Dataset content:
>>

(** X5.  [PipelineImpl.__init__], run on an object whose class namespace is
    [d], puts in [__stages__] exactly the functions of [d] that carry stage
    metadata and are not hidden by a name of [PipelineImpl] or
    [PipelineClass], each bound to the object with the name and order of its
    tag; untagged functions and other values never become stages. *)
Theorem stages_are_the_tagged_methods :
  forall (self : Obj) (d : pydict (value Obj World)) (s : stage),
    In s (PipelineImpl_init self d) <->
    exists n f nm o,
      In (n, VFunction f) d
      /\ existsb (String.eqb n) PipelineImpl_names = false
      /\ fn_stage f = Some (nm, o)
      /\ s = MkStageImpl nm o self (Method f self).
Proof.
  intros self d s. unfold PipelineImpl_init.
  assert (Hperm : forall x, In x (sort_stages
                     (append_stages self (getmembers self d))) <->
                   In x (append_stages self (getmembers self d))).
  { intros x. split; apply Permutation_in;
      [|symmetry]; apply sort_stages_perm. }
  rewrite Hperm, append_stages_In. unfold getmembers. split.
  - intros (n & m & Hin & Hs). apply filter_In in Hin as [Hin _].
    eapply Permutation_in in Hin; [|apply sorted_members_perm].
    apply bound_methods_In in Hin as (f & Hf & Hn & ->).
    unfold StageImpl_init in Hs. cbn [m_func] in Hs.
    destruct (fn_stage f) as [[nm o]|] eqn:Et; [|discriminate].
    injection Hs as <-. exists n, f, nm, o. auto.
  - intros (n & f & nm & o & Hf & Hn & Ht & ->).
    exists n, (Method f self). split.
    + apply filter_In. split.
      * eapply Permutation_in; [symmetry; apply sorted_members_perm|].
        apply bound_methods_In. exists f. auto.
      * unfold method_filter. cbn [snd m_func]. now rewrite Ht.
    + unfold StageImpl_init. cbn [m_func]. now rewrite Ht.
Qed.

End Runtime_more.


(** * Further properties of definition processing *)

Section Definition_more.

Variable Obj : Type.
Variable World : Type.

Local Abbreviation value' := (value Obj World) (only parsing).
Local Abbreviation Attribute' := (Attribute Obj World) (only parsing).
Local Abbreviation parameter' := (parameter Obj World) (only parsing).
(** A failing read surfaces as the exception of the call, and nothing is
    logged. *)
Lemma process_diagnostic_input_reads_raise (spec : dict) (e : exn) (st : state) :
  plan_reads spec = Raise e ->
  exists st',
    process_diagnostic_input spec st = (Raise e, st') /\
    generation_log st' = generation_log st.
Proof.
  unfold plan_reads. intros H.
  destruct (constraint spec "hardware") as [h|e1] eqn:Hh.
  2:{ injection H as <-. exists st. split; [|reflexivity].
      unfold process_diagnostic_input. apply bind_lift_raise. exact Hh. }
  destruct (constraint spec "technical_capacity") as [t|e1] eqn:Ht.
  2:{ injection H as <-. exists st. split; [|reflexivity].
      unfold process_diagnostic_input. rewrite (bind_lift_ok _ _ _ _ Hh).
      apply bind_lift_raise. exact Ht. }
  destruct (wants_ai_nodes spec) as [w|e1] eqn:Hw.
  2:{ injection H as <-. exists st. split; [|reflexivity].
      unfold process_diagnostic_input.
      rewrite (bind_lift_ok _ _ _ _ Hh), (bind_lift_ok _ _ _ _ Ht).
      apply bind_lift_raise. exact Hw. }
  destruct (context_domain spec) as [d|e1] eqn:Hd; [discriminate H|].
  injection H as <-.
  destruct (select_architecture_rows h t w) as (f & ws & _ & _ & Hrun).
  destruct (Hrun (initial_params spec st) (allocated st)) as (_ & _ & Hs).
  eexists. split.
  - rewrite (process_diagnostic_input_select spec h t w st Hh Ht Hw), Hs, Hd.
    reflexivity.
  - reflexivity.
Qed.
(** X4: the three setters act on different parts of a logger, so the order
    in which two of them are called makes no difference. *)
Theorem setters_commute (w : World) (l : loc) (r : Logger) (s : StdLogger)
    (lvl : LogLevel) (f : string) (out : Writer) :
  loggers w !! l = Some r -> stdloggers w !! logger r = Some s ->
  (l' ← Logger.SetLevel l lvl; Logger.SetTimeFormat l' f) w
    = (l' ← Logger.SetTimeFormat l f; Logger.SetLevel l' lvl) w /\
  (l' ← Logger.SetLevel l lvl; Logger.SetOutput l' out) w
    = (l' ← Logger.SetOutput l out; Logger.SetLevel l' lvl) w /\
  (l' ← Logger.SetTimeFormat l f; Logger.SetOutput l' out) w
    = (l' ← Logger.SetOutput l out; Logger.SetTimeFormat l' f) w.
Proof.
  intros Hl Hs. split; [|split].
  - rewrite (bind_Return _ _ _ _ _ (SetLevel_step _ _ _ lvl Hl)).
    rewrite (bind_Return _ _ _ _ _ (SetTimeFormat_step _ _ _ f Hl)).
    rewrite (SetTimeFormat_step _ _ _ f (with_logger_lookup _ _ _)).
    rewrite (SetLevel_step _ _ _ lvl (with_logger_lookup _ _ _)).
    by rewrite !with_logger_twice.
  - rewrite (bind_Return _ _ _ _ _ (SetLevel_step _ _ _ lvl Hl)).
    rewrite (bind_Return _ _ _ _ _ (SetOutput_step _ _ _ _ out Hl Hs)).
    erewrite (SetOutput_step _ l (with_level r lvl) _ out);
      [|apply lookup_insert_eq|exact Hs].
    erewrite (SetLevel_step _ l (with_output r out) lvl);
      [|apply lookup_insert_eq].
    unfold with_std_output, with_logger, with_output, with_level. simpl.
    by rewrite !insert_insert_eq.
  - rewrite (bind_Return _ _ _ _ _ (SetTimeFormat_step _ _ _ f Hl)).
    rewrite (bind_Return _ _ _ _ _ (SetOutput_step _ _ _ _ out Hl Hs)).
    erewrite (SetOutput_step _ l (with_timeFormat r f) _ out);
      [|apply lookup_insert_eq|exact Hs].
    erewrite (SetTimeFormat_step _ l (with_output r out) f);
      [|apply lookup_insert_eq].
    unfold with_std_output, with_logger, with_output, with_timeFormat. simpl.
    by rewrite !insert_insert_eq.
Qed.

Lemma setters_commute_witness :
  (l' ← Logger.SetLevel defaultLogger LevelWarn; Logger.SetOutput l' (Sink 7))
    sample_world
  = (l' ← Logger.SetOutput defaultLogger (Sink 7); Logger.SetLevel l' LevelWarn)
      sample_world.
Proof.
  assert (Hl : loggers sample_world !! defaultLogger
               = Some (mkLogger LevelInfo 0%nat ∅ os_Stdout "2006-01-02 15:04:05"))
    by reflexivity.
  assert (Hs : stdloggers sample_world !! 0%nat
               = Some (mkStdLogger os_Stdout "" log_LstdFlags)) by reflexivity.
  exact (proj1 (proj2 (setters_commute _ _ _ _ LevelWarn "15:04" (Sink 7) Hl Hs))).
Defined.
(* ===================================================================== *)
(** ** A logger that is not there *)
(* ===================================================================== *)

Lemma deref_None {B} (l : loc) (k : Logger -> M B) (w : World) :
  loggers w !! l = None -> (deref l ≫= k) w = (Panicked NilDereference, w).
Proof. intros H. unfold mbind, M_bind, bind, deref. by rewrite H. Qed.

Lemma log_None (w : World) (l : loc) (lvl : LogLevel) (msg : string) :
  loggers w !! l = None -> Logger.log l lvl msg w = (Panicked NilDereference, w).
Proof. intros H. unfold Logger.log. by apply deref_None. Qed.
Lemma insert_commit_grows (r : row) (c : conn) :
  pending c = [] -> P r = true -> grows_by P c (commit (execute_insert r c)).
Proof.
  intros Hp Hr. apply holds_then_commit; [assumption|].
  apply holds_by_insert. assumption.
Qed.

Lemma parse_design_conditions_grows (line : string) (c : conn) :
  pending c = [] ->
  grows_by P c (snd (parse_design_conditions line location_id c)).
Proof.
  intros Hp. unfold parse_design_conditions, bind, do_insert, do_commit. simpl.
  apply insert_commit_grows; [assumption | apply metadata_row_kinds].
Qed.

Lemma parse_holidays_dst_grows (line : string) (c : conn) :
  pending c = [] ->
  grows_by P c (snd (parse_holidays_dst line location_id c)).
Proof.
  intros Hp. unfold parse_holidays_dst.
  destruct (negb (startswith line "HOLIDAYS/DAYLIGHT SAVINGS"));
    [apply grows_by_refl; assumption|].
  destruct (List.length (split "," line) <? 5)%nat;
    [apply grows_by_refl; assumption|].
  unfold bind, lift, do_insert, do_commit.
  destruct (int_field _ 2); [|apply grows_by_refl; assumption].
  destruct (int_field _ 3); [|apply grows_by_refl; assumption].
  destruct (int_field _ 4); [|apply grows_by_refl; assumption].
  destruct (forallb sqlite_int _); [|apply grows_by_refl; assumption].
  simpl. apply insert_commit_grows; [assumption | apply metadata_row_kinds].
Qed.

Lemma parse_data_periods_grows (line : string) (c : conn) :
  pending c = [] ->
  grows_by P c (snd (parse_data_periods line location_id c)).
Proof.
  intros Hp. unfold parse_data_periods.
  destruct (negb (startswith line "DATA PERIODS"));
    [apply grows_by_refl; assumption|].
  destruct (List.length (split "," line) <? 6)%nat;
    [apply grows_by_refl; assumption|].
  unfold try_except, bind, lift, do_insert, do_commit, ret.
  repeat match goal with
         | |- context [match ?r with Ok _ => _ | Raise _ => _ end] =>
             destruct r; [|apply grows_by_refl; assumption]
         end.
  destruct (forallb sqlite_int _); [|apply grows_by_refl; assumption].
  simpl. apply insert_commit_grows; [assumption | apply metadata_row_kinds].
Qed.

Lemma dispatch_grows (line : string) (c : conn) :
  pending c = [] ->
  grows_by P c (snd (dispatch metadata_handlers line location_id c)).
Proof.
  intros Hp. unfold metadata_handlers. cbn [dispatch].
  destruct (startswith (strip line) "DESIGN CONDITIONS,");
    [apply parse_design_conditions_grows; assumption|].
  destruct (startswith (strip line) "TYPICAL/EXTREME PERIODS,");
    [apply parse_typical_periods_grows; assumption|].
  destruct (startswith (strip line) "GROUND TEMPERATURES,");
    [apply parse_ground_temps_grows; assumption|].
  destruct (startswith (strip line) "HOLIDAYS/DAYLIGHT SAVINGS,");
    [apply parse_holidays_dst_grows; assumption|].
  destruct (startswith (strip line) "DATA PERIODS,");
    [apply parse_data_periods_grows; assumption|].
  apply grows_by_refl. assumption.
Qed.

Lemma metadata_loop_grows (lines : list string) :
  forall c, pending c = [] ->
            grows_by P c (snd (metadata_loop lines location_id c)).
Proof.
  induction lines as [|line rest IH]; intros c Hp.
  - apply grows_by_refl. assumption.
  - cbn [metadata_loop]. unfold bind.
    pose proof (dispatch_grows line c Hp) as Hd.
    destruct (dispatch metadata_handlers line location_id c) as [[u|e] c1];
      simpl in Hd; [|exact Hd].
    eapply grows_by_trans; [exact Hd|].
    apply IH. destruct Hd as [a [_ [Hp1 _]]]. exact Hp1.
Qed.

Lemma parse_epw_metadata_grows (lines : list string) (c : conn) :
  pending c = [] ->
  grows_by P c (snd (parse_epw_metadata lines location_id c)).
Proof. intros Hp. apply metadata_loop_grows. assumption. Qed.

End Metadata.

(** *** The stages of one archive *)

Lemma fold_insert {A : Type} (f : A -> row) (l : list A) :
  forall c,
    fold_left (fun c' r => execute_insert (f r) c') l c
    = mk_conn (committed c) (pending c ++ map f l).
Proof.
  induction l as [|a l IH]; intros c; simpl.
  - rewrite app_nil_r. destruct c; reflexivity.
  - rewrite IH. unfold execute_insert. simpl. rewrite <- app_assoc. reflexivity.
Qed.

Lemma insert_design_days_run (id : Z) (blocks : list block) (c : conn) :
  pending c = [] ->
  insert_design_days id blocks c
  = (Ok tt, mk_conn (committed c ++ map (DesignDayRow id) blocks) []).
Proof.
  intros Hp. unfold insert_design_days. rewrite fold_insert. unfold commit.
  simpl. rewrite Hp. reflexivity.
Qed.

Lemma insert_location_run (meta : header) (name : string) (c : conn) :
  pending c = [] ->
  match re_search_catalog name with
  | Some catalog =>
      insert_location meta name c
      = (Ok (next_location_id (committed c)),
         mk_conn (committed c
                  ++ [LocationRow (next_location_id (committed c)) meta name catalog])
                 [])
  | None => insert_location meta name c = (Raise ValueError, c)
  end.
Proof.
  intros Hp. unfold insert_location.
  destruct (re_search_catalog name) as [catalog|]; [|reflexivity].
  unfold visible, commit, execute_insert. simpl. rewrite Hp, app_nil_r.
  reflexivity.
Qed.

Lemma forallb_hourly (id : Z) (df : list row_dict) :
  forallb is_hourly (map (HourlyRow id) df) = true.
Proof. induction df; simpl; auto. Qed.

Lemma no_epw_member (file_list : list member) :
  (forall name lines, In (name, lines) file_list ->
                      endswith (lower name) ".epw" = false) ->
  extract_epw_from_zip (Some file_list) = None.
Proof.
  intros H. unfold extract_epw_from_zip.
  replace (filter (fun f => endswith (lower (fst f)) ".epw") file_list)
    with (@nil member); [reflexivity|].
  induction file_list as [|[name lines] rest IH]; [reflexivity|].
  cbn [filter fst]. rewrite (H name lines (or_introl eq_refl)).
  apply IH. intros n l Hin. apply (H n l). right. assumption.
Qed.

Section Library.

Context {L : Pandas.library}.

(** [to_sql] stores the whole frame or nothing *)
Lemma insert_hourly_data_run (id : Z) (df : list row_dict) (c : conn) :
  pending c = [] ->
  insert_hourly_data id df c
  = if to_sql_stores df
    then (Ok tt, mk_conn (committed c ++ map (HourlyRow id) df) [])
    else (Raise OverflowError, mk_conn (committed c) []).
Proof.
  intros Hp. unfold insert_hourly_data.
  destruct (to_sql_stores df); [|reflexivity].
  rewrite fold_insert. unfold commit. simpl. rewrite Hp. reflexivity.
Qed.

(** a frame whose integers fit is stored by every library *)
Lemma ints_fit_stores (df : list row_dict) :
  ints_fit df = true -> to_sql_stores df = true.
Proof. intros H. unfold to_sql_stores. rewrite H. reflexivity. Qed.

Lemma seven_blocks (df : list row_dict) (blocks : list block) :
  extract_design_days df = Ok blocks -> List.length blocks = 7%nat.
Proof.
  unfold extract_design_days. intros H. repeat bind_ok H.
  apply Ok_inj in H. subst blocks. reflexivity.
Qed.

Lemma process_body_outcome (zip : archive) (db : store)
      (r : result bool) (c : conn) :
  process_body zip (connect db) = (r, c) -> outcome zip db r c.
Proof.
  unfold process_body. intros H.
  destruct (extract_epw_from_zip zip) as [[name lines]|] eqn:Hextract;
    [|inversion H; apply NoEpwMember; assumption].
  unfold bind at 1 in H. unfold lift at 1 in H.
  destruct (parse_epw_header lines) as [[meta idx]|e] eqn:Hheader;
    [|inversion H; subst; eapply NoHeader; eassumption].
  unfold bind at 1 in H.
  pose proof (insert_location_run meta name (connect db) eq_refl) as Hloc.
  destruct (re_search_catalog name) as [catalog|] eqn:Hcat;
    rewrite Hloc in H; [|inversion H; subst; eapply NoCatalog; eassumption].
  clear Hloc. cbn [committed connect] in H.
  unfold bind at 1 in H.
  pose proof (parse_epw_metadata_grows (next_location_id db) lines
                (mk_conn (db ++ [LocationRow (next_location_id db) meta name catalog]) [])
                eq_refl) as Hmeta.
  destruct (parse_epw_metadata lines (next_location_id db)
              (mk_conn (db ++ [LocationRow (next_location_id db) meta name catalog]) []))
    as [[u|e] c2] eqn:Hread;
    destruct Hmeta as [metadata [Hc2 [Hp2 Hm]]]; cbn [snd fst committed] in *.
  - destruct u.
    unfold bind at 1 in H. unfold lift at 1 in H.
    destruct (create_hourly_dataframe (skipn idx lines)) as [df|e] eqn:Hdf.
    + unfold bind at 1 in H. rewrite (insert_hourly_data_run _ df c2 Hp2) in H.
      destruct (to_sql_stores df) eqn:Hstore.
      * unfold bind at 1 in H. unfold lift at 1 in H.
        destruct (extract_design_days df) as [blocks|e] eqn:Hblocks.
        -- unfold bind in H. rewrite insert_design_days_run in H by reflexivity.
           cbn [committed ret] in H. inversion H; subst r c.
           rewrite Hc2. repeat rewrite <- app_assoc. cbn [app].
           eapply Loaded; try eassumption;
             cbv zeta; rewrite Hread; cbn [fst snd]; [exact Hc2 | reflexivity].
        -- inversion H; subst r c. rewrite Hc2.
           repeat rewrite <- app_assoc. cbn [app].
           eapply FailedAfterLocation; try eassumption; cbv zeta; rewrite Hread;
             cbn [fst snd]; [exact Hc2|].
           right. right. right. exists df. repeat split; assumption.
      * inversion H; subst r c. rewrite Hc2.
        repeat rewrite <- app_assoc. cbn [app].
        rewrite <- (app_nil_r metadata) at 1.
        eapply FailedAfterLocation; try eassumption; cbv zeta; rewrite Hread;
          cbn [fst snd]; [exact Hc2|].
        right. right. left. exists df. repeat split; assumption.
    + inversion H; subst r c.
      destruct c2 as [com pen]. cbn [committed pending] in *. subst pen com.
      repeat rewrite <- app_assoc. cbn [app].
      rewrite <- (app_nil_r metadata) at 1.
      eapply FailedAfterLocation; try eassumption; cbv zeta; rewrite Hread;
        cbn [fst snd committed]; [rewrite <- app_assoc; reflexivity|].
      right. left. repeat split; assumption.
  - inversion H; subst r c.
    destruct c2 as [com pen]. cbn [committed pending] in *. subst pen com.
    repeat rewrite <- app_assoc. cbn [app].
    rewrite <- (app_nil_r metadata) at 1.
    eapply FailedAfterLocation; try eassumption; cbv zeta; rewrite Hread;
      cbn [fst snd committed]; [rewrite <- app_assoc; reflexivity|].
    left. split; reflexivity.
Qed.
(** * telegram-backup-bot: the filename builder and the message handler of
    [bot.py], embedded in Rocq, and the properties of the specification
    proved or refuted on the embedding. *)

From Stdlib Require Import ZArith List Bool Lia.
From Stdlib Require Import Strings.Ascii Strings.String Numbers.DecimalString.
From Stdlib Require DecimalZ DecimalPos.
Import ListNotations.

Open Scope string_scope.
Open Scope Z_scope.

(** ** Python values used by [bot.py] *)

(** A Python [str] is kept as its UTF-8 text.  The only characters the code
    looks for are ["."], [" "] and ["_"], which never occur inside a
    multi-byte sequence, so searching and stripping on the text agree with
    Python's code-point operations. *)
Definition pystr := string.

Module Py.

(** Truth value of a [str]: the empty string is false. *)
Definition truthy (s : pystr) : bool :=
  match s with "" => false | String _ _ => true end.

(** Truth value of [str | None]: [None] and [""] are false. *)
Definition truthy_opt (o : option pystr) : bool :=
  match o with None => false | Some s => truthy s end.

(** [a or b] on [str | None]. *)
Definition or_else (a b : option pystr) : option pystr :=
  if truthy_opt a then a else b.

(** ["{n}"] for an [int]: the decimal numeral, with ["-"] when negative. *)
Definition str_of_int (n : Z) : pystr :=
  NilZero.string_of_int (Z.to_int n).

(** [c in s] for a one-character needle. *)
Fixpoint contains (c : ascii) (s : pystr) : bool :=
  match s with
  | "" => false
  | String a r => Ascii.eqb a c || contains c r
  end.
Definition nest_panels (fuel : nat) (ps : list Panel)
  (sheet_sizes : list SheetSize) : option (nat * result DriverState) :=
  match ps with
  | [] => Some (O, Ok (mkDriver [] [] 0 []))
  | _ =>
      let total_area := sum_area ps in
      let avg_panel_size :=
        sqrt_float (total_area / inject_Z (Z.of_nat (length ps))) in
      let sorted := sort_by panel_key_ge ps in
      nest_loop fuel avg_panel_size sheet_sizes (length sorted) O
                (mkDriver [] sorted 0 [])
  end.

End Driver.

(* ================================================================== *)
(** * Properties *)

(** ** Float comparisons as order facts *)

Lemma Qleb_le (a b : Q) : Qleb a b = true <-> a <= b.
Proof. apply Qle_bool_iff. Qed.

Lemma Qleb_gt (a b : Q) : Qleb a b = false <-> b < a.
Proof.
  unfold Qleb. split; intro H.
  - apply Qnot_le_lt. intro L. apply Qle_bool_iff in L. congruence.
  - destruct (Qle_bool a b) eqn:E; [|reflexivity].
    apply Qle_bool_iff in E. exfalso. apply (Qlt_not_le _ _ H E).
Qed.

Lemma Qltb_lt (a b : Q) : Qltb a b = true <-> a < b.
Proof.
  unfold Qltb. rewrite negb_true_iff. apply (Qleb_gt b a).
Qed.

Lemma Qltb_ge (a b : Q) : Qltb a b = false <-> b <= a.
Proof.
  unfold Qltb. rewrite negb_false_iff. apply (Qleb_le b a).
Qed.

<<

Your goal: For the listing above, print only the lines starting at the line containing "log_LstdFlags)) by reflexivity." and ending at the line containing "Lemma log_None (w", exactly, both included.

Output for this task:
               = Some (mkStdLogger os_Stdout "" log_LstdFlags)) by reflexivity.
  exact (proj1 (proj2 (setters_commute _ _ _ _ LevelWarn "15:04" (Sink 7) Hl Hs))).
Defined.
(* ===================================================================== *)
(** ** A logger that is not there *)
(* ===================================================================== *)

Lemma deref_None {B} (l : loc) (k : Logger -> M B) (w : World) :
  loggers w !! l = None -> (deref l ≫= k) w = (Panicked NilDereference, w).
Proof. intros H. unfold mbind, M_bind, bind, deref. by rewrite H. Qed.

Lemma log_None (w : World) (l : loc) (lvl : LogLevel) (msg : string) :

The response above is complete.